Paradoxical reaction to medication
3 years ago
Recently, over a period of several weeks from March to April 2022, I had what may have been my worst-ever paradoxical reaction to a medication.
For murky biological reasons, some people can be more susceptible to PxRs than others. I've had serious PxRs to various meds all my life. Because of this, I must always be cautious about the effects of any new medication.
PxRs can be extremely unpleasant. But fortunately they're usually immediately noticeable so that I can quickly stop taking those meds.
A new psychiatrist at the time prescribed me an antidepressant. (I won't say which.) He insisted it was well-tolerated by patients. And he was telling the truth.
But two doses in two days landed me two trips to the emergency room.
The first ER visit involved extreme pain all over my body. The doctors eventually admitted they had no idea what was wrong with me.
The second ER visit involved uncontrollable muscle spasms with painful body contortions.
When we realized the meds were doing this, I stopped taking them and dropped that psychiatrist.
My new autism specialist prescribed me a certain new medication. (Again, I won't say which.) These meds are normally for schizophrenic and bipolar people. (I'm neither.) But it's also been demonstrated to improve and stabilize function in the vast majority of patients with autism.
I was initially reluctant to take it precisely because of my personal history of PxRs. But my specialist insisted it was well-tolerated by patients, and she'd been a very good doctor so far.
When I took the first dose, nothing unusual happened. I took it as a good sign that there'd been no PxR. Just in case, I told some of my friends I'd been prescribed new meds and was monitoring their effects. I continued taking it daily for weeks.
Through the rest of March, I gradually noticed new symptoms which I didn't immediately correlate with the new meds.
I'd recently started attending regular weekly counseling. And I kept crying my eyes out. I seldom cry, but I've had lasting PTSD to work through.
I also noticed changes in my speech patterns under stress.
Normally, the more stress I'm under, the more uncontrollably I stutter, though I'm still saying intelligible words.
Then, during one counseling session, instead of stuttering under stress, I started speaking complete gibberish under stress. I could still read and write and understand people. But the words I intended to say sounded completely wrong coming out. It wasn't even word salad, as that implies individual words still sounding like real words. This was total phonics salad, where no syllables coming out of my mouth sounded like real words.
I've had such gibberish speech episodes before, but they were always extremely infrequent, like maybe once a decade. Now I was speaking gibberish under stress randomly during more and more of my sessions, and increasingly even outside my sessions, too.
During these episodes, if I focused extremely hard, I could very slowly force out sounds of intelligible words.
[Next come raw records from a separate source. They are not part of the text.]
(* ===== verification/Park.v ===== *)
(** * Parked agents (src/src/codeagent/park, src/src/codeagent/domain/park.py)

    The registry of leases that keep idle review agents warm: acquiring,
    renewing, releasing, eviction by age, number and rounds; the snapshots that
    a cold start continues from; the choice between hot, warm and cold revival.

    A call runs under the lock of its key and is one step; the sweep reads rows
    and evicts them one by one, so [_evict_one] takes the row it was given,
    which may be older than the one in the table.  Times are in milliseconds. *)
From S2P Require Import Prelude.

(** ** Manifests (domain/park.py) *)
Inductive Lifecycle := HOT_PARKED | COLD_RESUMABLE | RELEASED_SOFT | RELEASED_HARD | BROKEN.
#[export] Instance Lifecycle_eq_dec : EqDecision Lifecycle.
Proof. solve_decision. Defined.
Definition lifecycle_value (l : Lifecycle) : string :=
  match l with
  | HOT_PARKED => "hot_parked" | COLD_RESUMABLE => "cold_resumable"
  | RELEASED_SOFT => "released_soft" | RELEASED_HARD => "released_hard" | BROKEN => "broken"
  end.
(** [Lifecycle(value)]; the old value "released" is an alias. *)
Definition Lifecycle_of (s : string) : option Lifecycle :=
  if String.eqb s "hot_parked" then Some HOT_PARKED
  else if String.eqb s "cold_resumable" then Some COLD_RESUMABLE
  else if String.eqb s "released_soft" then Some RELEASED_SOFT
  else if String.eqb s "released_hard" then Some RELEASED_HARD
  else if String.eqb s "broken" then Some BROKEN
  else if String.eqb s "released" then Some RELEASED_SOFT
  else None.

Record ParkManifest := {
  pm_review_key : string; pm_swarm_session_id : string; pm_agent_type : string; pm_model : string;
  pm_primary_model : string; pm_host : string; pm_workdir : string; pm_lifecycle : Lifecycle;
  pm_peer_agent_id : string; pm_mailbox_agent_id : string; pm_backend_session_id : string;
  pm_parent_process_generation : string; pm_created_at : Z; pm_last_activity_at : Z;
  pm_soft_expires_at : Z; pm_hard_expires_at : Z; pm_round : Z; pm_last_msg_id : string;
  pm_summary_uri : string; pm_transcript_uri : string; pm_artifact_refs : list string;
  pm_config_fingerprint : string; pm_schema_version : Z; pm_release_mode : string;
  pm_omp_session_path : string; pm_provider : string; pm_variant : string;
  pm_system_prompt : string; pm_omp_session_dir : string }.

Definition _manifest_to_dict (m : ParkManifest) : pydict := [
  ("review_key", VStr (pm_review_key m)); ("swarm_session_id", VStr (pm_swarm_session_id m));
  ("agent_type", VStr (pm_agent_type m)); ("model", VStr (pm_model m));
  ("primary_model", VStr (pm_primary_model m)); ("host", VStr (pm_host m));
  ("workdir", VStr (pm_workdir m)); ("lifecycle", VStr (lifecycle_value (pm_lifecycle m)));
  ("peer_agent_id", VStr (pm_peer_agent_id m)); ("mailbox_agent_id", VStr (pm_mailbox_agent_id m));
  ("backend_session_id", VStr (pm_backend_session_id m));
  ("parent_process_generation", VStr (pm_parent_process_generation m));
  ("created_at", VInt (pm_created_at m)); ("last_activity_at", VInt (pm_last_activity_at m));
  ("soft_expires_at", VInt (pm_soft_expires_at m)); ("hard_expires_at", VInt (pm_hard_expires_at m));
  ("round", VInt (pm_round m)); ("last_msg_id", VStr (pm_last_msg_id m));
  ("summary_uri", VStr (pm_summary_uri m)); ("transcript_uri", VStr (pm_transcript_uri m));
  ("artifact_refs", VList (map VStr (pm_artifact_refs m)));
  ("config_fingerprint", VStr (pm_config_fingerprint m)); ("schema_version", VInt (pm_schema_version m));
  ("release_mode", VStr (pm_release_mode m)); ("omp_session_path", VStr (pm_omp_session_path m));
  ("provider", VStr (pm_provider m)); ("variant", VStr (pm_variant m));
  ("system_prompt", VStr (pm_system_prompt m)); ("omp_session_dir", VStr (pm_omp_session_dir m))].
But it was a lot slower than handwriting. At least I *could* still write and type, though my 200 word-per-minute typing speed was noticeably slower.
I knew that my brain might change in subtle ways as I age. (I'm 42 now.) And since people with autism already have at least some communication impairment, this could have just been how I was aging.
But the most damaging symptom I developed was one I wasn't able to notice at all: Agradual immediate decline in my social skills and overall self-awareness. And this came back to bite me hard one day in late March. (EDIT: This change actually was immediate, but the same PxR was impairing my PxR self-monitoring, making it even more dangerous.)
Though I certainly always try to observe, learn and adapt in little ways over time, autism-related social deficits boil down to fundamental differences in instincts associated with social function. Where your instincts don't completely overlap with someone else's, you can use costly cognitive thought to slowly and inefficiently emulate a social skill. But that will never match the ease, speed and accuracy of someone who does it by instinct.
Fortunately, the people who know and love me most already know how I am. They don't usually put me under any great pressure to...not be autistic, especially since others in my family are also on the spectrum.
That day in late March, I'd just finished a counseling session where I again cried a lot. I was feeling mentally thrashed. I messaged one of my best friends, who has a lot of affinity for people with autism. I told my friend my appointment was that day, and I'd have them regularly every week.
I will spare all sensitive details since this exchange was private. But I...said something, which I'd thought nothing of in the moment. She responded by saying it was a very weird thing to say. And I don't think she was happy about it.
Now, I prefer when my closest friends tell me my errors so I can try to learn from them. So I was quick to reexamine what I'd just said. I observed that, yes, it *was* a weird thing to say. I acknowledged it, apologized, and was eager to learn from it. I'm no stranger to social faux pas even on a good day. So I tried to push forward in a rather routine fashion.
But I was silently concerned that this error was somehow unusual even for me. I didn't know why I even said it.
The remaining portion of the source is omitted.